Days 19 & 20 – Tuesday and Wednesday March 15 & 16: Puyuhaupi Pleasures
Tuesday morning dawned with continuing rain and fog, cold gray and grim. We felt pleased not to be riding, particularly after the grueling day getting into Puyuhuapi. We were lodged in small but cunningly contrived cabins, four riders in each, less than a hundred yards from the shore. The cabins each had a kerosene heater, but there was apparently a shortage of kerosene, so some went cold. The main communal space had a great room with tables for meals and an upper mezzanine level with further lounging space. So while we lounged, Dario and Tikka set about cleaning the drivetrains of the bicycles, which all had troublesome accumulations of grit and mud. In the afternoon all but Bram and John went off on a misty hike in the clouds and rain to catch sight of a hanging glacier. By the time they returned, wet and tired, it was dinnertime and we feasted again.
Wednesday turned into an amazing treat. It was raining fairly energetically, but during a short pause in the showers we gathered outside on the road to pose a picture for Ray’s Mother, Rita, who turned 100 (!) today. Meantime, David arranged for us all to go by boat in the late morning to a hot springs about 10 miles up the fjord. So about 10:00 we set off in a covered boat maybe 25 feet long, powered by an old outboard Evinrude 50hp motor. It took an hour on the water, passing miles of deserted, lush and beautiful shoreline – even in the clouds and rain – to reach our destination. We expected something like the rather dilapidated hot springs we had visited on our trip from Lake Yelcho, but our first glimpse of what was in store for us was the sight of a huge white power yacht, perhaps 130 feet long, anchored near the mouth of an inlet. A sleek inflatable was zipping across the water towards the yacht; we thought it might be ferrying royalty.
In any case, as we rounded the heavily wooded edge of the protected inlet we saw our destination: the Puyuhuapi Lodge and Spa. From half a mile away we could see that it sported wooden towers and sweeping verandas, that it was unmistakably upmarket. An iconic moment: among the boats moored at the dock off to the side was a pilothouse sailing ketch, cutter rigged, some 50 to 60 feet long. Imagine our amazement as we docked and disembarked our water taxi to enter this extremely luxurious resort, marvelously appointed and gracious. Oh, the sweetness.
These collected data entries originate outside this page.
(** The server exposed with the network up: the address is announced. *)
Lemma empty_address_counts_as_unknown_witness :
  let venv := venv_path sample_dir sample_join in
  let o := start_django_server sample_join sample_str venv "shop" exposed_world
             {| asked := 0; ran := 6 |} in
  stdin exposed_world 0 = Ok "y" /\
  stdin exposed_world 1 = Ok "Y" /\
  (forall op, In op discovery_ops -> sock exposed_world op = None) /\
  nth_error (firstn 10 (emitted o)) 9 = Some (Printed (access_line "192.168.1.20")).
Proof.
  intros venv o.
  assert (Hup : forall op, In op discovery_ops -> sock exposed_world op = None)
    by (intros op _; reflexivity).
  do 2 (split; [ reflexivity | ]). split; [ exact Hup | ].
  subst o.
  rewrite (empty_address_counts_as_unknown sample_join sample_str venv "shop" exposed_world
             {| asked := 0; ran := 6 |} "y" "Y"
             eq_refl (or_introl eq_refl) eq_refl (or_intror eq_refl) Hup).
  reflexivity.
Defined.

(** The exposed server while the network is down: sockets were used, and
    both prompts had been answered yes. *)
Lemma socket_only_after_consent_witness :
  sock_ops (emitted (script sample_dir sample_join sample_str sample_args offline_world))
    <> [] /\
  exists a b,
    In (Asked start_prompt (Ok a))
       (emitted (script sample_dir sample_join sample_str sample_args offline_world)) /\
    In (Asked expose_prompt (Ok b))
       (emitted (script sample_dir sample_join sample_str sample_args offline_world)) /\
    (a = "y" \/ a = "Y") /\
    (b = "y" \/ b = "Y").
Proof.
  assert (Hused : sock_ops (emitted (script sample_dir sample_join sample_str sample_args
                                       offline_world)) <> [])
    by (vm_compute; discriminate).
  split; [ exact Hused | ].
  exact (socket_only_after_consent sample_dir sample_join sample_str sample_args
           offline_world Hused).
Defined.
(** A profile saved under a title is stored under [profile_<id>], the
    other entries of the storage untouched, and the page is sent to
    [/profile/<id>]; the profile page, loading that id, finds the entry and
    shows what the parser makes of it: the saved profile with its id, when
    the parser undoes the serialiser. *)
Theorem save_then_load now b v :
  trim js (profile_title (profile b)) <> EmptyString ->
  let id := decimal now in
  let saved := set_profile_id (Some id) (profile b) in
  let b' := saveProfile js now b in
  JSON_stringify js saved <> EmptyString ->
  getItem ("profile_" ++ id) (localStorage b') = Some (JSON_stringify js saved) /\
  (forall k, k <> ("profile_" ++ id)%string ->
             getItem k (localStorage b') = getItem k (localStorage b)) /\
  navigations b' = navigations b ++ [("/profile/" ++ id)%string] /\
  profile b' = profile b /\
  load_profile js (Some id) (localStorage b') v =
    match JSON_parse js (JSON_stringify js saved) with
    | Some p => Some {| view_profile := Some p; loading := false |}
    | None => None
    end /\
  (JSON_parse js (JSON_stringify js saved) = Some saved ->
   load_profile js (Some id) (localStorage b') v =
     Some {| view_profile := Some saved; loading := false |}).
Proof.
  intros Ht id saved b' Hs.
  assert (Eb : localStorage b' =
               setItem ("profile_" ++ id) (JSON_stringify js saved)
                       (localStorage b)).
  { unfold b', saveProfile. rewrite (truthy_true _ Ht). reflexivity. }
  destruct (getItem_setItem ("profile_" ++ id) (JSON_stringify js saved)
              (localStorage b)) as [Hget Hother].
  assert (Hload : load_profile js (Some id) (localStorage b') v =
                  match JSON_parse js (JSON_stringify js saved) with
                  | Some p => Some {| view_profile := Some p; loading := false |}
                  | None => None
                  end).
  { unfold load_profile. unfold id at 1. rewrite decimal_truthy.
    rewrite Eb, Hget, (truthy_true _ Hs).
    destruct (JSON_parse js (JSON_stringify js saved)); reflexivity. }
  split; [rewrite Eb; exact Hget|].
  split; [intros k Hk; rewrite Eb; apply Hother; exact Hk|].
  split; [unfold b', saveProfile; rewrite (truthy_true _ Ht); reflexivity|].
  split; [unfold b', saveProfile; rewrite (truthy_true _ Ht); reflexivity|].
  split; [exact Hload|].
  intros Hrt. rewrite Hload, Hrt. reflexivity.
Qed.

End SaveFacts.
(** * Microgrid simulation: battery, hydrogen store and hourly dispatch

    A shallow embedding of [Microgrid_simulation/Microgrid_simulation.py].

    Numbers.  The program computes with Python / NumPy floats.  They are
    idealised here as real numbers ([R]): [+ - * /] are the exact field
    operations, Python's [min] / [max] are [Rmin] / [Rmax], the comparisons
    [>=] and [>] are decided by [Rge_dec] and [Rgt_dec], and [np.sqrt] is
    [sqrt].  Rounding error is therefore outside the model.  Division is
    the total division of [R]; the program divides by [dt_h], by the
    efficiencies and by the clamped COP, and a statement that depends on
    the value of such a quotient carries the hypothesis that the divisor
    is positive.

    Rounding.  What is proved over [R] holds of the program up to
    rounding.  Where a stated bound is one that rounding breaks, this is
    made explicit.  The case in point is the headroom clamp
    [level + min(offered, cap - level)] of [Battery.charge] and
    [HydrogenStore.electrolyse]: when the headroom binds the result is
    exactly [cap] over [R], and one unit in the last place above [cap]
    for some binary64 inputs, after which the next call returns a power
    one rounding error below zero.  The four device methods are
    therefore given a second time on binary64 numbers ([Module Binary64],
    primitive floats), where such inputs are evaluated, and the upper
    bound on a level along a sequence of calls or a run is stated with
    [rounding_allowance].

    State.  [Battery] and [HydrogenStore] are mutable objects; a method
    that mutates [self] and returns a value becomes a function from the
    object to the pair (new object, returned value).  The simulator's
    [logs], a dictionary of fifteen equally long lists that [_log] extends
    together, is a list of fifteen-field records in chronological order. *)

From Stdlib Require Import Reals Lra Lia PeanoNat List Permutation.
From Stdlib Require String.
From Stdlib Require PrimFloat.
Import String.StringSyntax.
Import ListNotations.

Delimit Scope string_scope with string.

Open Scope R_scope.

(** Boolean views of the two comparisons the program branches on. *)
Definition Rgeb (x y : R) : bool := if Rge_dec x y then true else false.
Definition Rgtb (x y : R) : bool := if Rgt_dec x y then true else false.

(** ** Enumerations and configuration *)

(** [class HeatPumpType(enum.Enum)]: the value of a member is the name of
    the COP column it selects. *)
Inductive HeatPumpType : Type :=
| LV  (* "COP_LV", air-to-water *)
| JH  (* "COP_JH", horizontal ground loop *)
| JV. (* "COP_JV", vertical borehole *)

(** [HeatPumpType.value] *)
Definition HeatPumpType_value (ty : HeatPumpType) : String.string :=
  match ty with
  | LV => "COP_LV"%string
  | JH => "COP_JH"%string
  | JV => "COP_JV"%string
  end.

Module ComponentLimits.

Record t : Type := mk {
  p_bat_charge : R;
  p_bat_discharge : R;
  p_electrolyser : R;
  p_fuel_cell : R
}.

(** The dataclass defaults. *)
Definition default : t :=
  {| p_bat_charge := 20; p_bat_discharge := 20;
     p_electrolyser := 10; p_fuel_cell := 10 |}.

End ComponentLimits.

Module SystemParameters.

(** The constructed object.  The file and column-name fields play no
    part in the dispatch and are left out. *)
Record t : Type := mk {
  eta_inv : R;
  eta_bat_roundtrip : R;
  eta_electrolyser : R;
  eta_fuel_cell : R;
  battery_capacity_kwh : R;
  h2_capacity_kwh : R;
  soc_bat_init : R;
  h2_init_kwh : R;
  heat_pump_type : HeatPumpType;
  limits : ComponentLimits.t
}.

(** The keyword arguments of the generated [__init__]; [h2_init_kwh]
    may be [None]. *)
Record args : Type := mk_args {
  arg_eta_inv : R;
  arg_eta_bat_roundtrip : R;
  arg_eta_electrolyser : R;
  arg_eta_fuel_cell : R;
  arg_battery_capacity_kwh : R;
  arg_h2_capacity_kwh : R;
  arg_soc_bat_init : R;
  arg_h2_init_kwh : option R;
  arg_heat_pump_type : HeatPumpType;
  arg_limits : ComponentLimits.t
}.
(** The two crawl loops side by side: they differ in what they print. *)
Lemma crawl_loops_agree (sv : Services) (urls : list string)
    (documents : list MainPipeline.FilmDocument) (m1 m2 : Machine) :
  loaded m2 = loaded m1 → clock_reads m2 = clock_reads m1 →
  prompts m2 = prompts m1 → disk m2 = disk m1 →
  ∃ r m1' m2',
    MainPipeline.for_urls sv urls documents m1 = (r, m1')
    ∧ SitemapCrawler.for_urls sv urls (map as_crawler_document documents) m2
      = (match r with
         | Normal result => Normal (map as_crawler_document result)
         | Abrupt e => Abrupt e
         end, m2')
    ∧ loaded m2' = loaded m1'
    ∧ clock_reads m2' = clock_reads m1'
    ∧ prompts m2' = prompts m1'
    ∧ disk m2' = disk m1'
    ∧ (length (console m2') + length (console m1)
       = length (console m1') + length (console m2))%nat.
Proof.
  revert documents m1 m2.
  induction urls as [|url rest IH]; intros documents m1 m2 Hl Hc Hp Hd.
  { exists (Normal documents), m1, m2. split_and!; try done. lia. }
  rewrite for_urls_cons, crawler_for_urls_cons. cbn zeta. rewrite Hl, Hc, Hp, Hd.
  destruct (WebBaseLoader_load sv (length (loaded m1)) url)
    as [[|doc docs]|[msg|msg]].
  4:{ eexists (Abrupt _), _, _. split_and!; try done. cbn [console]. unfold print.
      rewrite !length_app. cbn [length]. lia. }
  all: match goal with
       | |- ∃ r m1' m2', MainPipeline.for_urls _ _ ?ds ?a = _ ∧
                         SitemapCrawler.for_urls _ _ _ ?b = _ ∧ _ =>
         destruct (IH ds a b) as (r & m1' & m2' & H1 & H2 & ? & ? & ? & ? & Hcon);
         [done..|]
       end.
  all: try (rewrite map_app in H2; cbn [map] in H2).
  all: exists r, m1', m2'; split_and!; try done.
  all: cbn [console] in Hcon; unfold print in Hcon; rewrite !length_app in Hcon;
       cbn [length] in Hcon; lia.
Qed.

(** X19: the crawl loop of sitemap_crawler.py and [crawl_websites] of
    main.py do the same on every list of URLs: they end the same way, and
    when they return they return the same documents, with the same url,
    content, metadata and timestamp; they load the same pages, read the
    clock as often and print as many lines. *)
Theorem crawlers_agree (sv : Services) (urls : list string) (m : Machine) :
  ∃ r m1 m2,
    MainPipeline.crawl_websites sv urls m = (r, m1)
    ∧ SitemapCrawler.for_urls sv urls [] m
      = (match r with
         | Normal documents => Normal (map as_crawler_document documents)
         | Abrupt e => Abrupt e
         end, m2)
    ∧ loaded m2 = loaded m1
    ∧ clock_reads m2 = clock_reads m1
    ∧ length (console m2) = length (console m1).
Proof.
  destruct (crawl_loops_agree sv urls [] m m) as
    (r & m1 & m2 & H1 & H2 & ? & ? & _ & _ & Hcon); try done.
  exists r, m1, m2. split_and!; try done. lia.
Qed.



(** ** fire_crawler.py *)

Lemma rstrip_idempotent (s : string) : rstrip (rstrip s) = rstrip s.
Proof.
  induction s as [|a rest IH]; [done|]. cbn [rstrip].
  destruct (rstrip rest) as [|b kept] eqn:Hk.
  - destruct (isspace a) eqn:Ha; [done|]. cbn. by rewrite Ha.
  - cbn [rstrip]. cbn [rstrip] in IH. by rewrite IH.
Qed.

Lemma lstrip_rstrip (t : string) : lstrip t = t → lstrip (rstrip t) = rstrip t.
Proof.
  destruct t as [|a rest]; [done|]. intros Ht.
  assert (Ha : isspace a = false).
  { apply (lstrip_fixed a rest). by rewrite Ht. }
  cbn [rstrip]. destruct (rstrip rest); [rewrite Ha|]; cbn; by rewrite Ha.
Qed.

Lemma lstrip_idempotent (s : string) : lstrip (lstrip s) = lstrip s.
Proof.
  induction s as [|a rest IH]; [done|]. cbn [lstrip].
  destruct (isspace a) eqn:Ha; [done|]. cbn. by rewrite Ha.
Qed.

Lemma strip_idempotent (s : string) : strip (strip s) = strip s.
Proof.
  unfold strip. rewrite (lstrip_rstrip _ (lstrip_idempotent s)).
  apply rstrip_idempotent.
Qed.

(** The loop over the loaded documents, however it ends. *)
Lemma for_docs_run (sv : Services) (url : string)
    (docs : list Langchain.Document) (film_docs : list FireCrawler.FilmDocument)
    (m m' : Machine) (r : completion (list FireCrawler.FilmDocument)) :
  FireCrawler.for_docs sv url docs film_docs m = (r, m') →
  loaded m' = loaded m
  ∧ console m' = console m
  ∧ prompts m' = prompts m
  ∧ disk m' = disk m
  ∧ match r with
    | Normal result =>
      ∃ new,
        result = film_docs ++ new
        ∧ length new = length docs
        ∧ clock_reads m' = (clock_reads m + length docs)%nat
        ∧ ∀ i doc, docs !! i = Some doc →
            ∃ film_doc,
              new !! i = Some film_doc
              ∧ FireCrawler.url film_doc
                = default url (items (Langchain.metadata doc) !! "sourceURL")
              ∧ FireCrawler.metadata film_doc = Langchain.metadata doc
              ∧ strip (FireCrawler.content film_doc) = FireCrawler.content film_doc
    | Abrupt e =>
      ∃ doc, doc ∈ docs
             ∧ article_get_text sv (Langchain.page_content doc) = Abrupt e
    end.
Proof.
  revert film_docs m m' r.
  induction docs as [|doc rest IH]; intros film_docs m m' r.
  { cbn. intros [= <- <-]. split_and!; try done. exists []. rewrite app_nil_r.
    split_and!; try done; lia. }
  cbn [FireCrawler.for_docs].
  unfold mbind at 1, action_bind, FireCrawler.extract_content.
  unfold mbind at 1, action_bind, answer.
  destruct (article_get_text sv (Langchain.page_content doc)) as [article|e] eqn:Hart.
  2:{ intros [= <- <-]. split_and!; try done. exists doc. split; [|done].
      apply elem_of_cons. by left. }
  set (text := match article with Some t => strip t | None => "" end).
  assert (Htext : strip text = text).
  { unfold text. destruct article; [apply strip_idempotent|done]. }
  replace ((match article with
            | Some t => mret (strip t)
            | None => mret ""
            end : Action string) m) with (Normal text, m)
    by (unfold text; by destruct article).
  unfold mbind at 1, action_bind, now_isoformat.
  intros (Hl & Hc & Hp & Hd & Hr)%IH. cbn [loaded console prompts disk clock_reads] in *.
  split_and!; try done.
  destruct r as [result|e].
  - destruct Hr as (new & -> & Hlen & Hclock & Hnew).
    eexists (_ :: new). rewrite <- app_assoc. split; [done|]. cbn [length].
    split_and!; [lia|lia|].
    intros [|i] d Hd'.
    + injection Hd' as <-. eexists. split; [done|]. cbn. done.
    + apply (Hnew i d Hd').
  - destruct Hr as (d & Hin & Hd'). exists d. split; [|done].
    apply elem_of_cons. by right.
Qed.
Inside we were welcomed and shown the heated spas. The inside one, beneath a three-story glass roof, was perhaps thirty by forty feet, with a swim-up bar, a secondary jacuzzi, and yet another, smaller, private round spa. Three opted in for the indoor experience. The rest of us followed a long wooded path to a pool-like outside spa, and beyond that, a grotto spa just up the hill from a squarish very hot spa that looked out over the inlet. After an hour and a half, totally prunish, we showered and headed for a mid-afternoon lunch in the main lodge. The smiling waiters were dressed in tight bitten white jackets; the tables were covered with linen table clothes and napkins; the glasses sparkled even in the gray light.
By the time we returned to Puyuhuapi in our boat we were ready for a nap. Then it was time for packing, dinner, and getting set for our next ride. Rumor had it that it included riding up over a pass with 33 switchbacks. But for the moment we felt like Roman gladiators, paid ahead of time.